A woman named Catharine A. Conley currently holds the job, so this is not a fake story from the Onion.
NASA is hiring a planetary protection officer, a job that comes with an salary of $124,406 to $187,000, plus benefits, according to the help-wanted listing at USAJobs.com.
Security clearance? “Secret.”
The mission: defend the earth from aliens, but not like Will Smith in either “Men in Black” or “Independence Day.” The job, alas, doesn’t come with special effects.
The planetary protection officer is responsible for making sure astronauts and robots don’t contaminate planets and moons and other extraterrestrial objects we come in contact with in space, explains Business Insider.
Part of the job entails visiting space centers around the world and analyzing space-bound robots to make sure they don’t accidentally contaminate a pristine environment when they land or take photos or, heaven forbid, crash land somewhere.
Vice versa, this outer-space safety compliance officer also make sure humans don’t bring back alien microbes or other biological contamination from space travel that could infect the Earth.
In other words, they protect the earth from “aliens” and other planets from earthlings.
Only two full-time planetary protection officers exist now, at NASA and the European Space Agency, according to Business Insider.

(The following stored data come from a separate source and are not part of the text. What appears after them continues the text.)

(** Numbers: printint, as vprintf calls it, writes exactly the numeral of
    its argument in base 10 or 16 (without leading zeros, with a sign only if
    asked for), its 20-byte buffer is never overrun, and atoi reads back every
    non-negative int that was printed in decimal. *)
Theorem printint_atoi xx base sgn : base = 10 \/ base = 16 -> -9223372036854775808 <= xx < 9223372036854775808 ->
  (exists ds, printint xx base sgn = (if sgn && (xx <? 0) then cstr "-" else []) ++ (digit <$> ds) /\ numeral base ds /\
     value base ds = (if sgn && (xx <? 0) then - xx else u64 xx)) /\
  (length (int_buf xx base sgn) <= 20)%nat /\
  (forall m s, base = 10 -> 0 <= xx < 2147483648 -> str_at m s (printint xx base sgn) -> atoi 21 m s = Some xx).
Proof.
  intros Hb Hx. destruct (printint_numeral xx base sgn Hb Hx) as (ds & E & Hn & Hv & Hl).
  split; [by exists ds|]. split; [done|]. intros m s -> Hr (H1 & H2 & _). destruct (Z.ltb_spec xx 0); [lia|]. rewrite andb_false_r in E, Hv.
  cbn [app] in E. rewrite u64_id in Hv by lia.
  assert (length (printint xx 10 sgn) = length ds) as El by (by rewrite E, length_fmap).
  unfold atoi. rewrite El in H1, H2. rewrite E in H1. rewrite (atoi_loop_spec 21 m s 0 ds); [by rewrite <- Hv|apply Hn|done|by rewrite H2|..].
  - unfold printint in El. rewrite length_rev in El. lia.
  - lia.
  - unfold value in Hv. lia.
Qed.

Lemma printint_atoi_witness :
  (exists ds, printint (-1234567890123456789) 10 true = cstr "-" ++ (digit <$> ds) /\ numeral 10 ds /\ value 10 ds = 1234567890123456789) /\
  atoi 21 (st_bytes (fun _ => 0) 4096 (cstr "2147483647")) 4096 = Some 2147483647.
Proof.
  split.
  - destruct (printint_atoi (-1234567890123456789) 10 true) as (H & _ & _); [by left|lia|exact H].
  - destruct (printint_atoi 2147483647 10 true) as (_ & _ & H); [by left|lia|].
    apply H; [done|lia|]. split; [vm_compute; reflexivity|]. split; [vm_compute; reflexivity|]. vm_compute printint. repeat constructor.
Defined.
(* ===== verification/File.v ===== *)
(** * Open files (kernel/file.c, and pipealloc of kernel/pipe.c)

    A pointer to an open file is its index in [ftable.file].  [devsw] is the
    table [consoleinit] leaves: the console's two routines in entry
    [CONSOLE], null elsewhere. *)

From Stdlib Require Import ZArith Lia.
From stdpp Require Import base list strings sets.
From S2P Require Import Prelude Params Mem State Evict Kalloc Vm Sched Sleeplock Printf Bio Log Fs Pipe Console.

Definition getf (f : nat) : KM file := gets (fun k => k_files k !!! f).
Definition updf (f : nat) (g : file -> file) : KM unit :=
  modify (fun k => k <| k_files ::= alter g f |>).

(** The bytes of a [struct stat]; [pad] is what the four bytes of padding
    before the size hold. *)
Definition stat_bytes (pad : list Z) (st : stat) : list Z :=
  le_bytes 4 (st_dev st) ++ le_bytes 4 (st_ino st) ++ le_bytes 2 (st_type st) ++ le_bytes 2 (st_nlink st) ++
  take 4 (pad ++ replicate 4 0) ++ le_bytes 8 (st_size st).

Section File.
Context {L : Layout} {I : Interference} {D : Disk}.

Definition fileinit : KM unit := initlock L_ftable.

Definition filealloc : KM (option nat) :=
  do! acquire L_ftable;
  let! r := for_until (Z.to_nat NFILE) 0 (fun i =>
    let f := Z.to_nat i in
    let! x := getf f in
    if fl_ref x =? 0 then
      do! updf f (set fl_ref (fun _ => 1));
      ret (Some f)
    else ret None) in
  do! release L_ftable;
  ret r.

Definition filedup (f : nat) : KM nat :=
  do! acquire L_ftable;
  let! x := getf f in
  if fl_ref x <? 1 then panic "filedup"
  else
    do! updf f (set fl_ref (fun r => r + 1));
    do! release L_ftable;
    ret f.

Definition fileclose (f : nat) : KM unit :=
  do! acquire L_ftable;
  let! x := getf f in
  if fl_ref x <? 1 then panic "fileclose"
  else
    do! updf f (set fl_ref (fun r => r - 1));
    let! ff := getf f in
    if 0 <? fl_ref ff then release L_ftable
    else
      do! updf f (fun x => x <| fl_ref := 0 |> <| fl_type := FD_NONE |>);
      do! release L_ftable;
      match fl_type ff with
      | FD_PIPE => pipeclose (fl_pipe ff) (fl_writable ff)
      | FD_INODE | FD_DEVICE =>
          do! begin_op;
          let! ip := deref (fl_ip ff) in
          do! iput ip;
          end_op
      | FD_NONE => ret tt
      end.

Definition filestat (pad : list Z) (f : nat) (addr : Z) : KM Z :=
  let! p := curproc in
  let! x := getf f in
  match fl_type x with
  | FD_INODE | FD_DEVICE =>
      do! ilock (fl_ip x);
      let! ip := deref (fl_ip x) in
      let! st := stati ip in
      do! iunlock (fl_ip x);
      let! pr := getp p in
      let! r := copyout (p_pagetable pr) addr (stat_bytes pad st) 24 in
      if r <? 0 then ret (-1) else ret 0
  | _ => ret (-1)
  end.

(** [devsw[major].read] and [devsw[major].write]; [None] is a null pointer. *)
Definition devsw_read (major : Z) : option (cpdst -> Z -> KM Z) :=
  if major =? CONSOLE then Some consoleread else None.
Definition devsw_write (major : Z) : option (cpsrc -> Z -> KM Z) :=
  if major =? CONSOLE then Some consolewrite else None.

Definition fileread (f : nat) (addr n : Z) : KM Z :=
  let! x := getf f in
  if negb (fl_readable x) then ret (-1)
  else
    match fl_type x with
    | FD_PIPE => piperead (fl_pipe x) addr n
    | FD_DEVICE =>
        if (fl_major x <? 0) || (NDEV <=? fl_major x) then ret (-1)
        else match devsw_read (fl_major x) with
             | None => ret (-1)
             | Some read => read (D_user addr) n
             end
    | FD_INODE =>
        do! ilock (fl_ip x);
        let! ip := deref (fl_ip x) in
        let! x := getf f in
        let! r := readi ip (D_user addr) (fl_off x) (u32 n) in
        do! when (0 <? r.1) (updf f (set fl_off (fun o => u32 (o + r.1))));
        do! iunlock (fl_ip x);
        ret r.1
    | FD_NONE => panic "fileread"
    end.

(** [((MAXOPBLOCKS-1-1-2) / 2) * BSIZE] *)
Definition max_write : Z := ((MAXOPBLOCKS - 1 - 1 - 2) / 2) * BSIZE.

(** The loop of [filewrite]; a round that is followed by another writes at
    least one byte.  The result is [i]. *)
Fixpoint filewrite_loop (fuel : nat) (f : nat) (addr n i : Z) : KM Z :=
  if i <? n then
    match fuel with
    | O => Asleep
    | S fuel' =>
        let n1 := if max_write <? n - i then max_write else n - i in
        do! begin_op;
        let! x := getf f in
        do! ilock (fl_ip x);
        let! ip := deref (fl_ip x) in
        let! x := getf f in
        let! r := writei ip (S_user (u64 (addr + i))) (fl_off x) (u32 n1) in
        do! when (0 <? r) (updf f (set fl_off (fun o => u32 (o + r))));
        do! iunlock (fl_ip x);
        do! end_op;
        if negb (r =? n1) then ret i else filewrite_loop fuel' f addr n (i + r)
    end
  else ret i.

Definition filewrite (f : nat) (addr n : Z) : KM Z :=
  let! x := getf f in
  if negb (fl_writable x) then ret (-1)
  else
    match fl_type x with
    | FD_PIPE => pipewrite (fl_pipe x) addr n
    | FD_DEVICE =>
        if (fl_major x <? 0) || (NDEV <=? fl_major x) then ret (-1)
        else match devsw_write (fl_major x) with
             | None => ret (-1)
             | Some write => write (S_user addr) n
             end
    | FD_INODE =>
        let! i := filewrite_loop (Z.to_nat n) f addr n 0 in
        ret (if i =? n then n else -1)
    | FD_NONE => panic "filewrite"
    end.

(** The label [bad] of [pipealloc]; there [pi] is null, since nothing after
    the allocation of the page fails. *)
Definition pipealloc_bad (f0 f1 : option nat) : KM (option (nat * nat)) :=
  do! match f0 with Some f => fileclose f | None => ret tt end;
  do! match f1 with Some f => fileclose f | None => ret tt end;
  ret None.

(** The two files, [None] on failure. *)
Definition pipealloc : KM (option (nat * nat)) :=
  let! r0 := filealloc in
  match r0 with
  | None => pipealloc_bad None None
  | Some f0 =>
      let! r1 := filealloc in
      match r1 with
      | None => pipealloc_bad (Some f0) None
      | Some f1 =>
          let! pi := kalloc in
          if pi =? 0 then pipealloc_bad (Some f0) (Some f1)
          else
            do! updpi pi (fun p => p <| pi_readopen := 1 |> <| pi_writeopen := 1 |>
                                     <| pi_nwrite := 0 |> <| pi_nread := 0 |>);
            do! initlock (L_pipe pi);
            do! updf f0 (fun x => x <| fl_type := FD_PIPE |> <| fl_readable := true |>
                                    <| fl_writable := false |> <| fl_pipe := pi |>);
            do! updf f1 (fun x => x <| fl_type := FD_PIPE |> <| fl_readable := false |>
                                    <| fl_writable := true |> <| fl_pipe := pi |>);
            ret (Some (f0, f1))
      end
  end.
End File.
(* ===== verification/Virtio.v ===== *)
(** * The disk driver (kernel/virtio_disk.c)

    The descriptor table and the two rings live in pages shared with the
    device; here they are the lists of [vdisk], with the registers by which
    driver and device signal each other.  What the device and the
    other threads do while a thread sleeps is the [Interference] parameter. *)

From Stdlib Require Import ZArith Lia.
From stdpp Require Import base list strings sets.
From S2P Require Import Prelude Params Mem State Evict Kalloc Vm Sched Sleeplock Bio.

(** kernel/virtio.h *)
Definition NUM : Z := 8.
Definition VRING_DESC_F_NEXT : Z := 1.
Definition VRING_DESC_F_WRITE : Z := 2.
Definition VIRTIO_BLK_T_IN : Z := 0.
Definition VIRTIO_BLK_T_OUT : Z := 1.
Definition VIRTIO_MMIO_MAGIC_VALUE : Z := 0x000.
Definition VIRTIO_MMIO_VERSION : Z := 0x004.
Definition VIRTIO_MMIO_DEVICE_ID : Z := 0x008.
Definition VIRTIO_MMIO_VENDOR_ID : Z := 0x00c.
Definition VIRTIO_MMIO_DEVICE_FEATURES : Z := 0x010.
Definition VIRTIO_MMIO_DRIVER_FEATURES : Z := 0x020.
Definition VIRTIO_MMIO_QUEUE_SEL : Z := 0x030.
Definition VIRTIO_MMIO_QUEUE_NUM_MAX : Z := 0x034.
Definition VIRTIO_MMIO_QUEUE_NUM : Z := 0x038.
Definition VIRTIO_MMIO_QUEUE_READY : Z := 0x044.
Definition VIRTIO_MMIO_STATUS : Z := 0x070.
Definition VIRTIO_MMIO_QUEUE_DESC_LOW : Z := 0x080.
Definition VIRTIO_MMIO_QUEUE_DESC_HIGH : Z := 0x084.
Definition VIRTIO_MMIO_DRIVER_DESC_LOW : Z := 0x090.
Definition VIRTIO_MMIO_DRIVER_DESC_HIGH : Z := 0x094.
Definition VIRTIO_MMIO_DEVICE_DESC_LOW : Z := 0x0a0.
Definition VIRTIO_MMIO_DEVICE_DESC_HIGH : Z := 0x0a4.
Definition VIRTIO_CONFIG_S_ACKNOWLEDGE : Z := 1.
Definition VIRTIO_CONFIG_S_DRIVER : Z := 2.
Definition VIRTIO_CONFIG_S_DRIVER_OK : Z := 4.
Definition VIRTIO_CONFIG_S_FEATURES_OK : Z := 8.
Definition VIRTIO_BLK_F_RO : Z := 5.
Definition VIRTIO_BLK_F_SCSI : Z := 7.
Definition VIRTIO_BLK_F_CONFIG_WCE : Z := 11.
Definition VIRTIO_BLK_F_MQ : Z := 12.
Definition VIRTIO_F_ANY_LAYOUT : Z := 27.
Definition VIRTIO_RING_F_INDIRECT_DESC : Z := 28.
Definition VIRTIO_RING_F_EVENT_IDX : Z := 29.

(** A 32-bit register of the disk. *)
Definition write_reg (reg v : Z) : KM unit := mmio_write (VIRTIO0 + reg) (u32 v).

Definition getv : KM vdisk := gets k_vdisk.
Definition updv (f : vdisk -> vdisk) : KM unit := modify (fun k => k <| k_vdisk ::= f |>).
Definition updd (i : Z) (f : vdesc -> vdesc) : KM unit := updv (set v_desc (aupd i f)).

Section Virtio.
Context {L : Layout} {I : Interference}.

(** The write to QUEUE_NOTIFY: the device is told to look at queue [q]. *)
Definition queue_notify (q : Z) : KM unit := updv (set v_notify (fun _ => Some q)).

(** The write to INTERRUPT_ACK: the device clears these bits of its
    INTERRUPT_STATUS. *)
Definition interrupt_ack (bits : Z) : KM unit := updv (set v_isr (fun s => Z.land s (Z.lnot bits))).

(** The offered features without the ones the driver does not handle. *)
Definition driver_features (features : Z) : Z :=
  let clear f bit := Z.land f (Z.lnot (Z.shiftl 1 bit)) in
  let features := clear features VIRTIO_BLK_F_RO in
  let features := clear features VIRTIO_BLK_F_SCSI in
  let features := clear features VIRTIO_BLK_F_CONFIG_WCE in
  let features := clear features VIRTIO_BLK_F_MQ in
  let features := clear features VIRTIO_F_ANY_LAYOUT in
  let features := clear features VIRTIO_RING_F_EVENT_IDX in
  clear features VIRTIO_RING_F_INDIRECT_DESC.

(** Reset, the first status bits and the features. *)
Definition virtio_negotiate (R : Z -> Z) : KM unit :=
  let status := 0 in
  do! write_reg VIRTIO_MMIO_STATUS status;
  let status := Z.lor status VIRTIO_CONFIG_S_ACKNOWLEDGE in
  do! write_reg VIRTIO_MMIO_STATUS status;
  let status := Z.lor status VIRTIO_CONFIG_S_DRIVER in
  do! write_reg VIRTIO_MMIO_STATUS status;
  do! write_reg VIRTIO_MMIO_DRIVER_FEATURES (driver_features (R VIRTIO_MMIO_DEVICE_FEATURES));
  write_reg VIRTIO_MMIO_STATUS (Z.lor status VIRTIO_CONFIG_S_FEATURES_OK).

(** The size and the addresses of queue 0. *)
Definition virtio_queue (desc avail used : Z) : KM unit :=
  do! write_reg VIRTIO_MMIO_QUEUE_NUM NUM;
  do! write_reg VIRTIO_MMIO_QUEUE_DESC_LOW desc;
  do! write_reg VIRTIO_MMIO_QUEUE_DESC_HIGH (Z.shiftr desc 32);
  do! write_reg VIRTIO_MMIO_DRIVER_DESC_LOW avail;
  do! write_reg VIRTIO_MMIO_DRIVER_DESC_HIGH (Z.shiftr avail 32);
  do! write_reg VIRTIO_MMIO_DEVICE_DESC_LOW used;
  do! write_reg VIRTIO_MMIO_DEVICE_DESC_HIGH (Z.shiftr used 32);
  write_reg VIRTIO_MMIO_QUEUE_READY 1.

(** [R] is what the device's registers read as during the set-up. *)
Definition virtio_disk_init (R : Z -> Z) : KM unit :=
  do! initlock L_vdisk;
  if negb (R VIRTIO_MMIO_MAGIC_VALUE =? 0x74726976) || negb (R VIRTIO_MMIO_VERSION =? 2) ||
     negb (R VIRTIO_MMIO_DEVICE_ID =? 2) || negb (R VIRTIO_MMIO_VENDOR_ID =? 0x554d4551)
  then panic "could not find virtio disk"
  else
  do! virtio_negotiate R;
  let status := R VIRTIO_MMIO_STATUS in
  if negb (has status VIRTIO_CONFIG_S_FEATURES_OK) then panic "virtio disk FEATURES_OK unset"
  else
  do! write_reg VIRTIO_MMIO_QUEUE_SEL 0;
  if negb (R VIRTIO_MMIO_QUEUE_READY =? 0) then panic "virtio disk should not be ready"
  else if R VIRTIO_MMIO_QUEUE_NUM_MAX =? 0 then panic "virtio disk has no queue 0"
  else if R VIRTIO_MMIO_QUEUE_NUM_MAX <? NUM then panic "virtio disk max queue too short"
  else
    let! desc := kalloc in
    let! avail := kalloc in
    let! used := kalloc in
    if (desc =? 0) || (avail =? 0) || (used =? 0) then panic "virtio disk kalloc"
    else
      do! kmemset desc 0 PGSIZE;
      do! kmemset avail 0 PGSIZE;
      do! kmemset used 0 PGSIZE;
      do! updv (fun v => v <| v_desc := replicate (Z.to_nat NUM) vdesc0 |>
                           <| v_avail := replicate (Z.to_nat NUM) 0 |> <| v_avail_idx := 0 |>
                           <| v_used := replicate (Z.to_nat NUM) 0 |> <| v_used_didx := 0 |>);
      do! virtio_queue desc avail used;
      do! for_range (Z.to_nat NUM) 0 (fun i => updv (set v_free (aset i 1)));
      write_reg VIRTIO_MMIO_STATUS (Z.lor status VIRTIO_CONFIG_S_DRIVER_OK).

Definition alloc_desc : KM Z :=
  let! r := for_until (Z.to_nat NUM) 0 (fun i =>
    let! v := getv in
    if negb (aget (v_free v) i =? 0) then
      do! updv (set v_free (aset i 0));
      ret (Some i)
    else ret None) in
  ret (default (-1) r).

Definition free_desc (i : Z) : KM unit :=
  if NUM <=? i then panic "free_desc 1"
  else
    let! v := getv in
    if negb (aget (v_free v) i =? 0) then panic "free_desc 2"
    else
      do! updd i (fun _ => vdesc0);
      do! updv (set v_free (aset i 1));
      wakeup CH_desc.

(** A chain has at most [NUM] descriptors: freeing one twice is a panic. *)
Fixpoint free_chain_loop (fuel : nat) (i : Z) : KM unit :=
  match fuel with
  | O => Asleep
  | S fuel' =>
      let! v := getv in
      let flag := d_flags (aget (v_desc v) i) in
      let nxt := d_next (aget (v_desc v) i) in
      do! free_desc i;
      if has flag VRING_DESC_F_NEXT then free_chain_loop fuel' nxt else ret tt
  end.
Definition free_chain (i : Z) : KM unit := free_chain_loop (S (Z.to_nat NUM)) i.

(** The loop of [alloc3_desc], with the descriptors allocated so far; [None]
    is the return value -1. *)
Fixpoint alloc3_loop (n : nat) (idx : list Z) : KM (option (list Z)) :=
  match n with
  | O => ret (Some idx)
  | S n' =>
      let! i := alloc_desc in
      if i <? 0 then
        do! for_range (length idx) 0 (fun j => free_desc (aget idx j));
        ret None
      else alloc3_loop n' (idx ++ [i])
  end.
Definition alloc3_desc : KM (option (list Z)) := alloc3_loop 3 [].

(** [while(1){ if(alloc3_desc(idx) == 0) break; sleep(...); }] *)
Fixpoint alloc3_wait (fuel : nat) : KM (list Z) :=
  let! r := alloc3_desc in
  match r with
  | Some idx => ret idx
  | None =>
      match fuel with
      | O => Asleep
      | S fuel' => do! sleep CH_desc L_vdisk; alloc3_wait fuel'
      end
  end.

(** Format the three descriptors for a transfer of buffer [b]. *)
Definition format_descs (b : nat) (write : bool) (sector i0 i1 i2 : Z) : KM unit :=
  do! updv (set v_ops (aset i0 (if write then VIRTIO_BLK_T_OUT else VIRTIO_BLK_T_IN, sector)));
  do! updd i0 (fun _ => mkvdesc (DMA_op i0) 16 VRING_DESC_F_NEXT i1);
  do! updd i1 (fun _ => mkvdesc (DMA_data b) BSIZE
                          (Z.lor (if write then 0 else VRING_DESC_F_WRITE) VRING_DESC_F_NEXT) i2);
  do! updv (set v_info_status (aset i0 0xff));
  updd i2 (fun _ => mkvdesc (DMA_status i0) 1 VRING_DESC_F_WRITE 0).

Definition disk_rw (b : nat) (write : bool) : KM unit :=
  let! x := getb b in
  let sector := u32 (b_blockno x * (BSIZE / 512)) in
  do! acquire L_vdisk;
  let! fuel := gets rounds in
  let! idx := alloc3_wait fuel in
  let i0 := aget idx 0 in
  let i1 := aget idx 1 in
  let i2 := aget idx 2 in
  do! format_descs b write sector i0 i1 i2;
  do! updb b (set b_disk (fun _ => 1));
  do! updv (set v_info_b (aset i0 (Some b)));
  do! updv (fun v => v <| v_avail ::= aset (v_avail_idx v mod NUM) i0 |>);
  do! updv (set v_avail_idx (fun i => u16 (i + 1)));
  do! queue_notify 0;
  do! sleep_while (fun k => b_disk (k_bufs k !!! b) =? 1) (CH_buf b) L_vdisk;
  do! updv (set v_info_b (aset i0 None));
  do! free_chain i0;
  release L_vdisk.

(** The loop of [virtio_disk_intr]; the two indices differ by the number of
    completions not yet seen. *)
Fixpoint disk_intr_loop (fuel : nat) : KM unit :=
  let! v := getv in
  if v_used_idx v =? v_used_didx v then ret tt
  else
    match fuel with
    | O => Asleep
    | S fuel' =>
        let id := aget (v_used v) (v_used_idx v mod NUM) in
        if negb (aget (v_info_status v) id =? 0) then panic "virtio_disk_intr status"
        else
          let! b := deref (aget (v_info_b v) id) in
          do! updb b (set b_disk (fun _ => 0));
          do! wakeup (CH_buf b);
          do! updv (set v_used_idx (fun i => u16 (i + 1)));
          disk_intr_loop fuel'
    end.

Definition virtio_disk_intr : KM unit :=
  do! acquire L_vdisk;
  let! v := getv in
  do! interrupt_ack (Z.land (v_isr v) 0x3);
  let! fuel := gets (fun k => Z.to_nat (u16 (v_used_didx (k_vdisk k) - v_used_idx (k_vdisk k)))) in
  do! disk_intr_loop fuel;
  release L_vdisk.
End Virtio.

(** ** The driver as the disk of the buffer cache *)

(** No request is under way: every descriptor is free, the driver and the
    device agree on the three ring positions, and neither has a signal of the
    other to act on. *)
Record driver_idle (v : vdisk) : Prop := {
  di_desc : v_desc v = replicate 8 vdesc0;
  di_free : v_free v = replicate 8 1;
  di_info_b : v_info_b v = replicate 8 None;
  di_avail : length (v_avail v) = 8%nat;
  di_used : length (v_used v) = 8%nat;
  di_status : length (v_info_status v) = 8%nat;
  di_ops : length (v_ops v) = 8%nat;
  di_used_idx : v_used_idx v = v_avail_idx v;
  di_used_didx : v_used_didx v = v_avail_idx v;
  di_range : 0 <= v_avail_idx v < 65536;
  di_notify : v_notify v = None;
  di_isr : v_isr v = 0
}.

Definition virtio_disk {I : Interference} : Disk := {|
  virtio_disk_rw := disk_rw;
  disk_ready v w := driver_idle v /\ w = None
|}.
Lemma files_dupped_none o np i k : o !! i = Some None ->
  p_ofile (k_procs k !!! np) = replicate (length o) None -> files_dupped o np i k = files_dupped o np (S i) k.
Proof.
  intros Hi Hnp. unfold files_dupped. rewrite (take_S_r _ _ _ Hi). pose proof (lookup_lt_Some _ _ _ Hi).
  kext; [|by rewrite dup_refs_snoc].
  destruct (decide (np < length (k_procs k))%nat) as [Hl|Hl];
    [|apply list_eq; intros j; destruct (decide (np = j)) as [->|]; [|by rewrite !list_lookup_alter_ne];
      rewrite !list_lookup_alter_eq; by rewrite lookup_ge_None_2 by lia].
  destruct (lookup_lt_is_Some_2 _ _ Hl) as [x Hx]. apply list_alter_ext; [|done].
  intros y Hy. assert (y = x) as -> by congruence. rewrite (list_lookup_total_correct _ _ _ Hx) in Hnp.
  apply set_ofile_ext. rewrite Hnp. rewrite <- app_assoc. f_equal.
  rewrite !drop_replicate. by replace (length o - i)%nat with (S (length o - S i)) by lia.
Qed.

Lemma files_dupped_some o np i f k : o !! i = Some (Some f) ->
  p_ofile (k_procs k !!! np) = replicate (length o) None ->
  (files_dupped o np i k) <| k_files ::= alter (set fl_ref (fun r => r + 1)) f |>
    <| k_procs ::= alter (set p_ofile (aset (Z.of_nat i) (Some f))) np |> = files_dupped o np (S i) k.
Proof.
  intros Hi Hnp. unfold files_dupped. rewrite (take_S_r _ _ _ Hi). pose proof (lookup_lt_Some _ _ _ Hi).
  kext; [|by rewrite dup_refs_snoc]. rewrite list_alter_alter_eq.
  destruct (decide (np < length (k_procs k))%nat) as [Hl|Hl];
    [|apply list_eq; intros j; destruct (decide (np = j)) as [->|]; [|by rewrite !list_lookup_alter_ne];
      rewrite !list_lookup_alter_eq; by rewrite lookup_ge_None_2 by lia].
  destruct (lookup_lt_is_Some_2 _ _ Hl) as [x Hx]. apply list_alter_ext; [|done].
  intros y Hy. assert (y = x) as -> by congruence. rewrite (list_lookup_total_correct _ _ _ Hx) in Hnp.
  unfold compose. rewrite set_ofile_set. apply set_ofile_ext. rewrite Hnp. unfold aset. rewrite Nat2Z.id. rewrite <- app_assoc.
  rewrite !drop_replicate. replace (length o - i)%nat with (S (length o - S i)) by lia. cbn [replicate app].
  rewrite insert_app_r_alt by (rewrite length_take; lia). rewrite length_take.
  by replace (i - i `min` length o)%nat with 0%nat by lia.
Qed.
Definition sys_open : KM Z :=
  let! omode := argint 1 in
  let! path := argstr 0 MAXPATH in
  if path.1 <? 0 then ret (-1)
  else
    do! begin_op;
    if has omode O_CREATE then
      let! r := create path.2 T_FILE 0 0 in
      match r with
      | None => do! end_op; ret (-1)
      | Some ip => sys_open_at ip omode
      end
    else
      let! r := namei path.2 in
      match r with
      | None => do! end_op; ret (-1)
      | Some ip =>
          do! ilock (Some ip);
          let! x := geti ip in
          if (i_type x =? T_DIR) && negb (omode =? O_RDONLY) then fail_put ip
          else sys_open_at ip omode
      end.

(** The common end of [sys_mkdir] and [sys_mknod]. *)
Definition create_done (r : option nat) : KM Z :=
  match r with
  | None => do! end_op; ret (-1)
  | Some ip =>
      do! iunlockput ip;
      do! end_op;
      ret 0
  end.

Definition sys_mkdir : KM Z :=
  do! begin_op;
  let! path := argstr 0 MAXPATH in
  let! r := if path.1 <? 0 then ret None else create path.2 T_DIR 0 0 in
  create_done r.

Definition sys_mknod : KM Z :=
  do! begin_op;
  let! major := argint 1 in
  let! minor := argint 2 in
  let! path := argstr 0 MAXPATH in
  let! r := if path.1 <? 0 then ret None else create path.2 T_DEVICE (i16 major) (i16 minor) in
  create_done r.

“This new job ad is a result of relocating the position I currently hold to the Office of Safety and Mission Assurance, which is an independent technical authority within NASA,” Catharine Conley, NASA’s only planetary protection officer since 2014, told Business Insider.
She did not say whether she planned to reapply for the gig, which typically lasts three to five years.
The job was created after the United States ratified the Outer Space Treaty of 1967, which governs how we act in outer space, on the moon and other planets when we’re there exploring and studying, for required peaceful purposes.
“If we’re going to bring samples back from another location (Mars, etc.) to the Earth, we don’t want to bring any potentially hazardous organisms that might be present in those locations,” Conley said in a 2014 interview with GenConnect.
And when we travel to other planets?
“There is life everywhere on Earth, and if we want to go to these other planets, we want to study the life that’s there and not the life that we brought with us,” she told GenConnect.
She admitted that as Hollywood as the job title sounds – two years ago The Weather Network described Conley as “one lone woman with a mission to protect the universe ... from Earth” – the work can be mundane, reading lots of emails, studies and proposals.
The job listing says candidates must have “broad engineering expertise” and should be an expert in “Planetary Protection.”
Applications are being accepted until Aug. 14.